Required work: Nothing but the lines from the one containing "when the divisor is zero. *)" through the one containing "Definition ge (a", both included, should be given again, each exactly as written below.

Dataset entries
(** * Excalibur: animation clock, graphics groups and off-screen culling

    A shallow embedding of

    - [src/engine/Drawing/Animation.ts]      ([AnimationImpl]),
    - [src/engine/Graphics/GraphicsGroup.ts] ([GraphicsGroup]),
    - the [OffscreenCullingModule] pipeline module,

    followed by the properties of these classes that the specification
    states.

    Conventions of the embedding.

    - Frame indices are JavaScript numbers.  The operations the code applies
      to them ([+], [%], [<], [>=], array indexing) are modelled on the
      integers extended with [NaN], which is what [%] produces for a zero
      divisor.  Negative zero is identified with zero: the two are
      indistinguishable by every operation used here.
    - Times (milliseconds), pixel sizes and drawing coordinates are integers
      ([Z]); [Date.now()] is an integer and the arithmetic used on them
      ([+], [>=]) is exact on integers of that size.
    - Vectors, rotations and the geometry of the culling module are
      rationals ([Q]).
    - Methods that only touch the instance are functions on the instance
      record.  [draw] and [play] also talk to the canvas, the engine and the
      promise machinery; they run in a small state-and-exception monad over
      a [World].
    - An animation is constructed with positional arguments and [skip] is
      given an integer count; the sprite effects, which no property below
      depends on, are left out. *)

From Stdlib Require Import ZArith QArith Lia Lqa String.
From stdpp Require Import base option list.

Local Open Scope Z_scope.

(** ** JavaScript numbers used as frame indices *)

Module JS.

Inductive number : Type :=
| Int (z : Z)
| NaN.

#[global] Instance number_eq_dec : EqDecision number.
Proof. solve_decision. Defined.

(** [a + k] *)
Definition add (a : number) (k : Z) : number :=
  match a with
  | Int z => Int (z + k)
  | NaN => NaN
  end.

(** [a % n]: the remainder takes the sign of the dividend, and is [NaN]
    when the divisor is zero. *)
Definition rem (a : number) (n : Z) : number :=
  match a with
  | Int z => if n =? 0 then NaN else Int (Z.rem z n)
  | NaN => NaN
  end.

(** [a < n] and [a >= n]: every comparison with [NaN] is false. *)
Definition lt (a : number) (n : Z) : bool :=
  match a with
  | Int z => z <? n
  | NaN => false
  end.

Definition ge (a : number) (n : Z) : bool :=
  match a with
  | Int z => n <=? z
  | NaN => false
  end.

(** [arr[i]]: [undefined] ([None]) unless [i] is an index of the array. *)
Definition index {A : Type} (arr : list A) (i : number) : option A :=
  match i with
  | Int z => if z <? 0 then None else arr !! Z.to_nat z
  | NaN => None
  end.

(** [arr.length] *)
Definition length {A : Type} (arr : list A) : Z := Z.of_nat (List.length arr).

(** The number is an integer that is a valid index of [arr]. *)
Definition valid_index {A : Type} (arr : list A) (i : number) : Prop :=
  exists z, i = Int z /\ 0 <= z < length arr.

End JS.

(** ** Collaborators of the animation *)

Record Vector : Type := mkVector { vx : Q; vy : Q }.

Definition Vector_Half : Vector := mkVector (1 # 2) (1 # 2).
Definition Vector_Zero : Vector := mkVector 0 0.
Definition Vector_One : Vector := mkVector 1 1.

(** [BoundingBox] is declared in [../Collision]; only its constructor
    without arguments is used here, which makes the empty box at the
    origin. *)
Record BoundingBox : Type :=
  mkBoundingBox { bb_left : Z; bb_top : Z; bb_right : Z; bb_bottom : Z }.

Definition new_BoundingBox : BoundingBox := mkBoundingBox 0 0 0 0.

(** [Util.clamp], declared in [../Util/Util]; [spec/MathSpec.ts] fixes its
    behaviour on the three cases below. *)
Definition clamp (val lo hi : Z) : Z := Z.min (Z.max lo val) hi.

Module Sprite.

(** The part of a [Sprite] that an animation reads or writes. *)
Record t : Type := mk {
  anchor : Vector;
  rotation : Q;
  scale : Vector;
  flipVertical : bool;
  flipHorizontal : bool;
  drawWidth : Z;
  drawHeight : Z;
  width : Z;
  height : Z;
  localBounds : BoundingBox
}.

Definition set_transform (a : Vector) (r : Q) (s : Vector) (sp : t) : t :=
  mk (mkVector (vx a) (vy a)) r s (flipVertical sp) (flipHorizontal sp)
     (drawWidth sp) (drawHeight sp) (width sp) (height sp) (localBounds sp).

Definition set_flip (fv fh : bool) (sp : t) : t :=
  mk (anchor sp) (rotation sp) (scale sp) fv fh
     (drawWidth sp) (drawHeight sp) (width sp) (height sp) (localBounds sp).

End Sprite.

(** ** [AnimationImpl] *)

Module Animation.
---
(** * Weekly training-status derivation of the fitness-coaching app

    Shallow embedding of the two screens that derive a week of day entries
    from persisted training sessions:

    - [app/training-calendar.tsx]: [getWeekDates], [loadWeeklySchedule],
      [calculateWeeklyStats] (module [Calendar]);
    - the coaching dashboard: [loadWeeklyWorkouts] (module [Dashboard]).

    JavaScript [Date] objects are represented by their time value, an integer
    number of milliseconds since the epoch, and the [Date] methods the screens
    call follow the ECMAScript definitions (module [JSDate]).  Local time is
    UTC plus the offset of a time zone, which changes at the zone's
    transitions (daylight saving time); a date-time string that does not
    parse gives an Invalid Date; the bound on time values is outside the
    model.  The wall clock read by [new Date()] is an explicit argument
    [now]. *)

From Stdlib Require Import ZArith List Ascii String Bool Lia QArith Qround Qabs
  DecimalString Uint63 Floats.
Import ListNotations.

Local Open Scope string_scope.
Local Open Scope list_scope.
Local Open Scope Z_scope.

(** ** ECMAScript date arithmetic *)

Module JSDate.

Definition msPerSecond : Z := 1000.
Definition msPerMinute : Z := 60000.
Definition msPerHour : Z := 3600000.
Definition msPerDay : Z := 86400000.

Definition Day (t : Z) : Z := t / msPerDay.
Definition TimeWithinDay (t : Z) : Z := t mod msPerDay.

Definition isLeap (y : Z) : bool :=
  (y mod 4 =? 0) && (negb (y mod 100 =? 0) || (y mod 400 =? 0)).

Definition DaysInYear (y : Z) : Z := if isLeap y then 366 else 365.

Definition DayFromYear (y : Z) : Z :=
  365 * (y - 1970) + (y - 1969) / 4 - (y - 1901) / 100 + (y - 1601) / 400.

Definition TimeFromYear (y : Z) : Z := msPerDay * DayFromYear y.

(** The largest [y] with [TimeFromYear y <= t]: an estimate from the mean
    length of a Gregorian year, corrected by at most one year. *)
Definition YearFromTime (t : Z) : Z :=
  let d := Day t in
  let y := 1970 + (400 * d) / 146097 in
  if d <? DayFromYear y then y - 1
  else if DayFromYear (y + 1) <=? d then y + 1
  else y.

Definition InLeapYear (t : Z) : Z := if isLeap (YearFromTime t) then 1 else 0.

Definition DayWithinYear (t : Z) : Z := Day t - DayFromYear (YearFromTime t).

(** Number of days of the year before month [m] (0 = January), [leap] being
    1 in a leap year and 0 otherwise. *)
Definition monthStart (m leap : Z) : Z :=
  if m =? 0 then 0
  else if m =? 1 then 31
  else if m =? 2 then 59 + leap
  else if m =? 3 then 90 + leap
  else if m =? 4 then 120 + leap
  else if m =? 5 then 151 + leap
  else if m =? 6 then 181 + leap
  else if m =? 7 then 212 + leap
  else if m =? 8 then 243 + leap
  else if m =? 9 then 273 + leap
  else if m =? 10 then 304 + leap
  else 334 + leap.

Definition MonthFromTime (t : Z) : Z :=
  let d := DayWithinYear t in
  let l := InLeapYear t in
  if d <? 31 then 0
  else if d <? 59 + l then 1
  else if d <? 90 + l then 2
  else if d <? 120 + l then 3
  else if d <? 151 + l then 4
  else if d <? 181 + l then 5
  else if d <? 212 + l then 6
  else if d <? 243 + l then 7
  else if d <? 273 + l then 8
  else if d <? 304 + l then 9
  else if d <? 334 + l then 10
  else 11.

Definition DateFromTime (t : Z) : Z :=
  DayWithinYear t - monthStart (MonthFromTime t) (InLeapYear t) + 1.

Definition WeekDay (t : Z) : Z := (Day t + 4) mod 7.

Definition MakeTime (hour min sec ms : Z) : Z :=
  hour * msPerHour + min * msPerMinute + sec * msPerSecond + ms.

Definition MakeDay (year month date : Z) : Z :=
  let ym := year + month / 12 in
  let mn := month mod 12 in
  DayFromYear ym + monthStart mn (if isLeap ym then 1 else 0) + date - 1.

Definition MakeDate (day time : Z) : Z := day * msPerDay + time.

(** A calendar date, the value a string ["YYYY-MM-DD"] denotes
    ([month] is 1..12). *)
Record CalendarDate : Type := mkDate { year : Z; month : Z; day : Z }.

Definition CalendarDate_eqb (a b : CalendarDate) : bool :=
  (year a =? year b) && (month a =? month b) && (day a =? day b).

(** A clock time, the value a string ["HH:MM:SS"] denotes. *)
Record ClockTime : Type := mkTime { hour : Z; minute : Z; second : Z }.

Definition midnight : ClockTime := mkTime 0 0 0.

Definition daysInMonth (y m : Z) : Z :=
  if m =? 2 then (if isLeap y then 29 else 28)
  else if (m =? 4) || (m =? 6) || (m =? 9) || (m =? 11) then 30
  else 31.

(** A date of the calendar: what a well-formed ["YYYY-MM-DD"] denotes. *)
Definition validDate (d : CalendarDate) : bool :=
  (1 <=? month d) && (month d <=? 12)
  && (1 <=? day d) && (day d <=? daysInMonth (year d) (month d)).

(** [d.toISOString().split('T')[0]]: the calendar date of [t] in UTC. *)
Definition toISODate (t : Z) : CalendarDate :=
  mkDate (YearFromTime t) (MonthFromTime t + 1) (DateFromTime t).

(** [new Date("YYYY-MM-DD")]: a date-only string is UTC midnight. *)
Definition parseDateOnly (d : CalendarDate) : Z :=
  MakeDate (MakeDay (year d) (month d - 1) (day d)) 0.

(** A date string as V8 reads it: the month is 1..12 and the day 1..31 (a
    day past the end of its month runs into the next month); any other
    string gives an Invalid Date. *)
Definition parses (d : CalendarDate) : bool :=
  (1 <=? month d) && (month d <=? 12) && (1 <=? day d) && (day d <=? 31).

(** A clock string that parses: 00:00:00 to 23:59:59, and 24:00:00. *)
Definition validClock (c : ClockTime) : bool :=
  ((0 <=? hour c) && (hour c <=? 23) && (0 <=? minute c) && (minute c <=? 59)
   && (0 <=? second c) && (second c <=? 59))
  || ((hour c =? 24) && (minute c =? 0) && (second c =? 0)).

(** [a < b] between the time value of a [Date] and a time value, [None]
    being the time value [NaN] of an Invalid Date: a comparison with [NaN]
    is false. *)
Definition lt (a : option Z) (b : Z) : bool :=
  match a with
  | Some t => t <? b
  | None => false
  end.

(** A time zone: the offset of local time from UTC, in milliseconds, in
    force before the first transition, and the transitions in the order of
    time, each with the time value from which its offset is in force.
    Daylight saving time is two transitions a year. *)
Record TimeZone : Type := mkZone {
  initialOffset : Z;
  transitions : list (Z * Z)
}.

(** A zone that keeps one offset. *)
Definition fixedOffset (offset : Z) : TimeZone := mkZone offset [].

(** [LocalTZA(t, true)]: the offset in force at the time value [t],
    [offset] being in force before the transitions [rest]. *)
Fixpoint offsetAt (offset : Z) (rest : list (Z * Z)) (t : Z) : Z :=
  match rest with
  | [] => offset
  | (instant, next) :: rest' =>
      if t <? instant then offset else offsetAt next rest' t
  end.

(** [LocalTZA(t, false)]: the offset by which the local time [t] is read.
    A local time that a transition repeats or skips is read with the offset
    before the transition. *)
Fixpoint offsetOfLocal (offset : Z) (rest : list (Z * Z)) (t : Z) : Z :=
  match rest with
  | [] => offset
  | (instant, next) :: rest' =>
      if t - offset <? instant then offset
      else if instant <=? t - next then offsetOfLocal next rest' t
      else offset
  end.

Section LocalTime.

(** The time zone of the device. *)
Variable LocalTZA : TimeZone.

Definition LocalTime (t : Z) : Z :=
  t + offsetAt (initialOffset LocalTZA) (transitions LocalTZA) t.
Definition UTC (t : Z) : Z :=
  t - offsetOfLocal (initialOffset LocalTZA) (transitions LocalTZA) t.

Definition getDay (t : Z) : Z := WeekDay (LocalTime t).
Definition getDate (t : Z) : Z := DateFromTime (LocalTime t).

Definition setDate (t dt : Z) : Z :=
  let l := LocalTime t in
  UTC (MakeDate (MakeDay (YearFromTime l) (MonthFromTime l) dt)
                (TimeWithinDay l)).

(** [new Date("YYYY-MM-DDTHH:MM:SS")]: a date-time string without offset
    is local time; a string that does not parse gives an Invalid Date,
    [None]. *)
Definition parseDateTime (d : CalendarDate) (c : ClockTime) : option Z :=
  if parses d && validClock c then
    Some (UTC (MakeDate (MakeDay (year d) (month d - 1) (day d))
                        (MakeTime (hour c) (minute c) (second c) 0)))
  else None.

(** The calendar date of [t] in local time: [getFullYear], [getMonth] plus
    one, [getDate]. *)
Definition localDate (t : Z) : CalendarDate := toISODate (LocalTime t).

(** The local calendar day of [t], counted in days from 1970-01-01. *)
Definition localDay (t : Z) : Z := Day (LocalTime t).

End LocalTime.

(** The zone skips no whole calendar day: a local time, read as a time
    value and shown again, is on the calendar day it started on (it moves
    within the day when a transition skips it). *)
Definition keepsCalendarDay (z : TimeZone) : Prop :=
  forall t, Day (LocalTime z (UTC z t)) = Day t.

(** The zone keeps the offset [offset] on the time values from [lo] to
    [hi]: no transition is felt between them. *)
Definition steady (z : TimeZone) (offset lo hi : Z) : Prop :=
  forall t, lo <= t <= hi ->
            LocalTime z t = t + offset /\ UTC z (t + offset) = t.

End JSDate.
* * *
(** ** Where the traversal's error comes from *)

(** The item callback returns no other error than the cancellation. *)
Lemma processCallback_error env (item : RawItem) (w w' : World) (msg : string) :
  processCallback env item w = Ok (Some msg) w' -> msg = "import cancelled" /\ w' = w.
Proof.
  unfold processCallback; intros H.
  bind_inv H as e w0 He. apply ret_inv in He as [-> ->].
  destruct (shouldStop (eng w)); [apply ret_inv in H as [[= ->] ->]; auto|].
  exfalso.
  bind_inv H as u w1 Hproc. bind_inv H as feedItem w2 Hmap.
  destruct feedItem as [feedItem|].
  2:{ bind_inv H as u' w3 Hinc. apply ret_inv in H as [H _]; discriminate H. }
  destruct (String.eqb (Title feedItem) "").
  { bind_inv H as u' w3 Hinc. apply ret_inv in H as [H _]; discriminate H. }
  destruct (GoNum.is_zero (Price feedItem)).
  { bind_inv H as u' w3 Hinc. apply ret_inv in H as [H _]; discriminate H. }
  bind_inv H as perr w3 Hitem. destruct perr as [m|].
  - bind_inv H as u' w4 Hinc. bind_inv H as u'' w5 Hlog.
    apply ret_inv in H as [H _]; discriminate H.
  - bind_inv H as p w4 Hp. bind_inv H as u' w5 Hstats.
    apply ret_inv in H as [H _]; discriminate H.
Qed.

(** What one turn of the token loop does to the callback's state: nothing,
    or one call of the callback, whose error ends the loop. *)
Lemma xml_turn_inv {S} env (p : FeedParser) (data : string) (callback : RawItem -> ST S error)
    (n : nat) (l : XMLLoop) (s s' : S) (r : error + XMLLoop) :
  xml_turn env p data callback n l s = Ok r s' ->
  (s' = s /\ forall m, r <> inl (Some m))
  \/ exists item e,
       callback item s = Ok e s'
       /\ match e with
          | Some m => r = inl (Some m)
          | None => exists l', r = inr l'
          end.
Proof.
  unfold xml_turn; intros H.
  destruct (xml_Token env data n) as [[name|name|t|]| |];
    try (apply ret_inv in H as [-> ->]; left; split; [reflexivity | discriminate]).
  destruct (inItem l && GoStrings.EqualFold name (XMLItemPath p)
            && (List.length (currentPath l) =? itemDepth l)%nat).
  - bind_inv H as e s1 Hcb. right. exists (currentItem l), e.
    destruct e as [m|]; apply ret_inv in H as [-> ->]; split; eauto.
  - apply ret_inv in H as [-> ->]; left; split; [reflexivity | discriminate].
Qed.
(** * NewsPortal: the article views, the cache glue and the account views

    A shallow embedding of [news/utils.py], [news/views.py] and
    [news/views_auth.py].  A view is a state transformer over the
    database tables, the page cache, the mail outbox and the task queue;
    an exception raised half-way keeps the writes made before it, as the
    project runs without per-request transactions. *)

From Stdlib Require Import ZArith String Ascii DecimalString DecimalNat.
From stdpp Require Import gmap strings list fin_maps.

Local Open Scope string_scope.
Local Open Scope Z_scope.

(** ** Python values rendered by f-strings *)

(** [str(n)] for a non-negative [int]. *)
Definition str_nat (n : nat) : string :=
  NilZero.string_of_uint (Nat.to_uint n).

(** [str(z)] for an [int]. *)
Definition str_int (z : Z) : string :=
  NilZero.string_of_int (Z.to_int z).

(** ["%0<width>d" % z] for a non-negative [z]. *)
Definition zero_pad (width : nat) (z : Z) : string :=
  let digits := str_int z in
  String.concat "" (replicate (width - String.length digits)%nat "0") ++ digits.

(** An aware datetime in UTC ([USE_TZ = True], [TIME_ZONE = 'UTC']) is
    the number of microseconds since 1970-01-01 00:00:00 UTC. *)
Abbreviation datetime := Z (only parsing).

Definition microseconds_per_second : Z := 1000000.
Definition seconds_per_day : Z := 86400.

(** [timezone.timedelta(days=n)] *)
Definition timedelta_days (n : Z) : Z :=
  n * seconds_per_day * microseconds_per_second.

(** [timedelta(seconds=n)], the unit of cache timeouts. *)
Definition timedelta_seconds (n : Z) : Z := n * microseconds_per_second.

Result of this exercise:
    when the divisor is zero. *)
Definition rem (a : number) (n : Z) : number :=
  match a with
  | Int z => if n =? 0 then NaN else Int (Z.rem z n)
  | NaN => NaN
  end.

(** [a < n] and [a >= n]: every comparison with [NaN] is false. *)
Definition lt (a : number) (n : Z) : bool :=
  match a with
  | Int z => z <? n
  | NaN => false
  end.

Definition ge (a : number) (n : Z) : bool :=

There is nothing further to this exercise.